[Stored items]

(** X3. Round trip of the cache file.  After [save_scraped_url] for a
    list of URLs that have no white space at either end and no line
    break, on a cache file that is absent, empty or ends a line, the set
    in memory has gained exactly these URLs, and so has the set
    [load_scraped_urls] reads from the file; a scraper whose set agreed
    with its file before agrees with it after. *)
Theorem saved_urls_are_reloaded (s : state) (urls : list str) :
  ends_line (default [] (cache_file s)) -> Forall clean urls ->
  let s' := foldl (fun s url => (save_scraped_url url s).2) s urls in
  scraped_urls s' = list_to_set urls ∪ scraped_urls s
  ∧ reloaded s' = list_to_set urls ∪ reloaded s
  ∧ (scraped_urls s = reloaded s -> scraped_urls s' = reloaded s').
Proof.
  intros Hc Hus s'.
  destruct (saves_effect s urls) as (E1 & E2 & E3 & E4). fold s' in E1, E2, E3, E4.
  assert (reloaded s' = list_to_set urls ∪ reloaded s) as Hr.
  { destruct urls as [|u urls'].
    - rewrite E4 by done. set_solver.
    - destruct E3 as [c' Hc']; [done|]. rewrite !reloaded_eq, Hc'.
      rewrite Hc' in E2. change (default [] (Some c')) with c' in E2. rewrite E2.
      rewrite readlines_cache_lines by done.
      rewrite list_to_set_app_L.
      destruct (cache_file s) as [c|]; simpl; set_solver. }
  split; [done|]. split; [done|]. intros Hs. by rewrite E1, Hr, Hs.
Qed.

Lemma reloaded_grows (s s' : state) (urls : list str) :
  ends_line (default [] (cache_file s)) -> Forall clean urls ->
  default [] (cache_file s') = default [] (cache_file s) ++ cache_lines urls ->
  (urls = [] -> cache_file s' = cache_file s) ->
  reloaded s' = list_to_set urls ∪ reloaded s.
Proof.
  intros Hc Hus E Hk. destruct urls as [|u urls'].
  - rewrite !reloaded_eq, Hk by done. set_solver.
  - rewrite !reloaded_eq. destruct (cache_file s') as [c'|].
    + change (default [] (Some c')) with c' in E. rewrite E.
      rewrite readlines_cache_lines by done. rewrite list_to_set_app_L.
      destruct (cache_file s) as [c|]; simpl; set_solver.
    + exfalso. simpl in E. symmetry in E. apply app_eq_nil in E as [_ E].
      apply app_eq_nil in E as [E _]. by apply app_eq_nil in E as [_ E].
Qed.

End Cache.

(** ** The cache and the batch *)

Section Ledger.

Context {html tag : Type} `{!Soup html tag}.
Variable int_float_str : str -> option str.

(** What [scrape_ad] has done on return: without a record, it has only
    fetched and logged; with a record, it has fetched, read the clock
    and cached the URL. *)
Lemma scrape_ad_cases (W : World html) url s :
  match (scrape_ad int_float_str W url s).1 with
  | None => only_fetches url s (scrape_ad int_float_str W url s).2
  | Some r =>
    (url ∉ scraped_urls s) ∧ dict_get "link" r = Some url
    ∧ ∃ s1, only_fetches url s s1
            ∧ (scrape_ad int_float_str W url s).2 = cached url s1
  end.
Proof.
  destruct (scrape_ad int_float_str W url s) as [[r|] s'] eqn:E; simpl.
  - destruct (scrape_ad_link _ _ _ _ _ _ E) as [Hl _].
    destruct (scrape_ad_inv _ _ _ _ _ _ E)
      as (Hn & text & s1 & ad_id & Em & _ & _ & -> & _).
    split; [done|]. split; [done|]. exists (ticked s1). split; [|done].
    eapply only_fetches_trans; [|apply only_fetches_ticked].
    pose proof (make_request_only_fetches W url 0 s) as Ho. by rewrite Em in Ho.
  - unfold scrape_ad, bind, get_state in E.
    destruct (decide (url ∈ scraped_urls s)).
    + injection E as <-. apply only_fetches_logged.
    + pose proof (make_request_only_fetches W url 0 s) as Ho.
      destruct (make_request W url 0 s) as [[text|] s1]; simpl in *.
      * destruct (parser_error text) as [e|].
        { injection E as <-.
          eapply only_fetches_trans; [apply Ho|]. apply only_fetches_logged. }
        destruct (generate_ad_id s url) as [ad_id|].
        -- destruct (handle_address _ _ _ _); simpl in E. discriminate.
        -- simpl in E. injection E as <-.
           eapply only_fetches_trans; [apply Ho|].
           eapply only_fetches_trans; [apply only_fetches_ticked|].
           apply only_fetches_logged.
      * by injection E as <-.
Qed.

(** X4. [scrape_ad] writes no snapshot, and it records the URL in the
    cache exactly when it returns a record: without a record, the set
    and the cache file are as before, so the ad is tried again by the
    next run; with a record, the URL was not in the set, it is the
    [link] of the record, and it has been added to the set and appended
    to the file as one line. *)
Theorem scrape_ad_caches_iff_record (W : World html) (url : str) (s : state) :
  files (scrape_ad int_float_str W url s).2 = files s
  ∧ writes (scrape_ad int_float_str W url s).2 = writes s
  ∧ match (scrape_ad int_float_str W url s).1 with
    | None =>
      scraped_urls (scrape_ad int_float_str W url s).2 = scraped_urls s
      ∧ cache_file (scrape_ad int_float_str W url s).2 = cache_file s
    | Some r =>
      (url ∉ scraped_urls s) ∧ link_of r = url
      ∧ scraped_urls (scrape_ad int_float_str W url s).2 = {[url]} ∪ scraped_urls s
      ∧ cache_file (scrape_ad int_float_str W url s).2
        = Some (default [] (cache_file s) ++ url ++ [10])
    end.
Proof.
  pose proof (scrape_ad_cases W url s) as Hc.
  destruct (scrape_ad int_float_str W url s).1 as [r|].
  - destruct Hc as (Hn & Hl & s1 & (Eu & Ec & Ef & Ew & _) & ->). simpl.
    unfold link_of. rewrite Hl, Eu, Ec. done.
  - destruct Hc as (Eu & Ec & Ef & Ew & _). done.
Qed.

• _Work required_
Transcribe exactly the lines from the one containing "destruct (scrape_ad int_float_str W url s).1" through the end of the records, both included, and nothing else.

• _Response box_
  destruct (scrape_ad int_float_str W url s).1 as [r|].
  - destruct Hc as (Hn & Hl & s1 & (Eu & Ec & Ef & Ew & _) & ->). simpl.
    unfold link_of. rewrite Hl, Eu, Ec. done.
  - destruct Hc as (Eu & Ec & Ef & Ew & _). done.
Qed.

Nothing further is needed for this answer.